The structure's sequence will be automatically aligned to its sequence in the MSA and the corresponding
MSA positions to each position in the structure can be accessed with ``structure._alipos``, which is used in functions such as ``distance_difference``.
## Attaching phylogenetic trees to a sequence alignment
A phylogenetic tree with terminal ids matching the ids in the sequence alignment can be loaded as follows:
```
tree = Phylo.read("example_tree.nwk", "newick")
msa.attach_tree(tree)
```
Both the tree and the MSA's sequence records will now gain new attributes. For each sequence record that corresponded to a branch in the tree, that branch can
now be accessed as ``record.branch``. For each branch in the tree, the index of its corresponding sequence is stored in ``terminal_node.nseq``. In order to select a
portion of the MSA based on a clade in the tree, you can call e.g. ``msa.subset_by_clade(msa.tree.clade[0][0][1])``.
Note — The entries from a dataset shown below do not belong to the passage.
(* ===== verification/File.v ===== *)
(** * Open files (kernel/file.c) and the creation of pipes

    The global table of NFILE open files; a file pointer is the index of its slot.
    [pipealloc] of kernel/pipe.c is here because it allocates two file slots. *)

From S2P Require Import Prelude Params Machine Spinlock Sched CString Kalloc Vm Pipe Bio Log Fs.

Section File.
Context `{Linker}.

(** ** Code *)
Definition get_file (f : nat) : K file :=
  fun s => match k_ftable s !! f with Some x => Ret x s | None => Fault "file pointer" s end.
Definition upd_file (f : nat) (g : file -> file) : K unit :=
  modify (set_k_ftable (alter g f)).

Definition fileinit : K unit := initlock LkFtable.

Definition filealloc : K (option nat) :=
  do! acquire LkFtable;
  let! r := search (seq 0 NFILE) (fun f =>
    let! x := get_file f in
    if f_ref x =? 0 then
      do! upd_file f (set_f_ref (fun _ => 1));
      do! release LkFtable;
      ret (Some f)
    else ret None) in
  match r with
  | Some f => ret (Some f)
  | None => do! release LkFtable; ret None
  end.

Definition filedup (f : nat) : K nat :=
  do! acquire LkFtable;
  let! x := get_file f in
  if f_ref x <? 1 then panic "filedup"
  else
    do! upd_file f (set_f_ref (fun r => r + 1));
    do! release LkFtable;
    ret f.

(** [iput] of a pointer that may be null. *)
Definition iput_ptr (ip : option nat) : K unit :=
  match ip with Some i => iput i | None => fault "null inode" end.

(** What the last close does with the copied-out file. *)
Definition fileclose_last (ff : file) : K unit :=
  if f_type ff =? FD_INODE then
    do! begin_op;
    do! iput_ptr (f_ip ff);
    end_op
  else if f_type ff =? FD_PIPE then pipeclose (f_pipe ff) (f_writable ff)
  else ret tt.

Definition fileclose (f : nat) : K unit :=
  do! acquire LkFtable;
  let! x := get_file f in
  if f_ref x <? 1 then panic "fileclose"
  else
    do! upd_file f (set_f_ref (fun r => r - 1));
    let! ff := get_file f in
    if 0 <? f_ref ff then release LkFtable
    else
      do! upd_file f (set_f_ref (fun _ => 0));
      do! upd_file f (set_f_type (fun _ => FD_NONE));
      do! release LkFtable;
      fileclose_last ff.

(** [pad]: the padding bytes of the struct stat on the stack. *)
Definition filestat (pad : list Z) (f : nat) (addr : Z) : K Z :=
  let! p := myproc in
  let! x := get_file f in
  if negb (f_type x =? FD_INODE) then ret (-1)
  else
    do! ilock (f_ip x);
    match f_ip x with
    | None => fault "null inode"
    | Some ip =>
        let! st := stati ip in
        do! iunlock (f_ip x);
        let! pt := pagetable_of p in
        let! r := copyout pt addr (stat_bytes pad st) in
        if r <? 0 then ret (-1) else ret 0
    end.

(** The test [f->type != FD_INODE || f->ip == 0 || f->ip->type == T_DEVICE]:
    the inode when it passes. *)
Definition file_inode (x : file) : K (option nat) :=
  if negb (f_type x =? FD_INODE) then ret None
  else match f_ip x with
       | None => ret None
       | Some ip => let! i := get_inode ip in if i_type i =? T_DEVICE then ret None else ret (Some ip)
       end.

Definition fileread (f : nat) (addr n : Z) : K Z :=
  let! x := get_file f in
  if negb (f_readable x) then ret (-1)
  else if f_type x =? FD_PIPE then piperead (f_pipe x) addr n
  else
    let! oip := file_inode x in
    match oip with
    | None => ret (-1)
    | Some ip =>
        do! ilock (Some ip);
        let! x := get_file f in
        let! rb := readi ip (ToUser addr) (f_off x) (u32 n) in
        let r := i32 (fst rb) in
        do! when (0 <? r) (upd_file f (set_f_off (fun o => u32 (o + r))));
        do! iunlock (Some ip);
        ret r
    end.

(** The most bytes written per transaction. *)
Definition write_max : Z := (MAXOPBLOCKS - 1) / 2 * Z.of_nat BSIZE.

(** The loop of filewrite; [src] is advanced by every chunk, and the address passed
    to writei is src + ret. *)
Fixpoint filewrite_loop (fuel : nat) (f ip : nat) (src n r : Z) : K Z :=
  if n <=? 0 then ret r
  else match fuel with
  | O => fault "filewrite: fuel"
  | S fuel' =>
      let n := if write_max <? n then write_max else n in
      do! begin_op;
      let! x := get_file f in
      let! w := writei ip (FromUser (u64 (src + r))) (f_off x) (u32 n) in
      do! end_op;
      if w <? 0 then ret (if r =? 0 then -1 else r)
      else if w =? 0 then ret r
      else
        do! upd_file f (set_f_off (fun o => u32 (o + w)));
        filewrite_loop fuel' f ip (u64 (src + w)) (n - w) (r + w)
  end.

Definition filewrite (f : nat) (src n : Z) : K Z :=
  let! x := get_file f in
  if negb (f_writable x) then ret (-1)
  else if f_type x =? FD_PIPE then pipewrite (f_pipe x) src n
  else
    let! oip := file_inode x in
    match oip with
    | None => ret (-1)
    | Some ip =>
        do! ilock (Some ip);
        let! i := get_inode ip in
        do! upd_file f (set_f_off (fun o => if i_size i <? o then i_size i else o));
        let! r := filewrite_loop (Z.to_nat n) f ip src n 0 in
        do! iunlock (Some ip);
        ret r
    end.

(** ** pipealloc *)
Definition fresh_pipe : pipe := mkPipe (replicate (Z.to_nat PIPESIZE) 0) 0 0 true true.

Definition close_if (f : option nat) : K unit :=
  match f with Some f => fileclose f | None => ret tt end.

Definition pipealloc_bad (rf wf : option nat) : K (Z * option nat * option nat) :=
  do! close_if rf;
  do! close_if wf;
  ret (-1, None, None).

(** pipealloc(&f0, &f1): the status and the two pointers. *)
Definition pipealloc : K (Z * option nat * option nat) :=
  let! rf := filealloc in
  match rf with
  | None => pipealloc_bad None None
  | Some r =>
      let! wf := filealloc in
      match wf with
      | None => pipealloc_bad rf None
      | Some w =>
          let! pi := kalloc in
          if pi =? 0 then pipealloc_bad rf wf
          else
            do! modify (set_k_pipes (insert pi fresh_pipe));
            do! initlock (LkPipe pi);
            do! upd_file r (fun x => mkFile FD_PIPE (f_ref x) true false (f_ip x) pi (f_off x));
            do! upd_file w (fun x => mkFile FD_PIPE (f_ref x) false true (f_ip x) pi (f_off x));
            ret (0, Some r, Some w)
      end
  end.
End File.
One note to keep in mind is that if you subset the sequences in the MSA, it will pass along the branch attributes but not automically correct the ``nseq`` values in
the tree or prune the tree to contain only the sequences in the new MSA. This can be done, however, by calling ``msa.fix_tree()`` on the new alignment; it is only not
implemented by default because for larger alignments this may be relatively slow.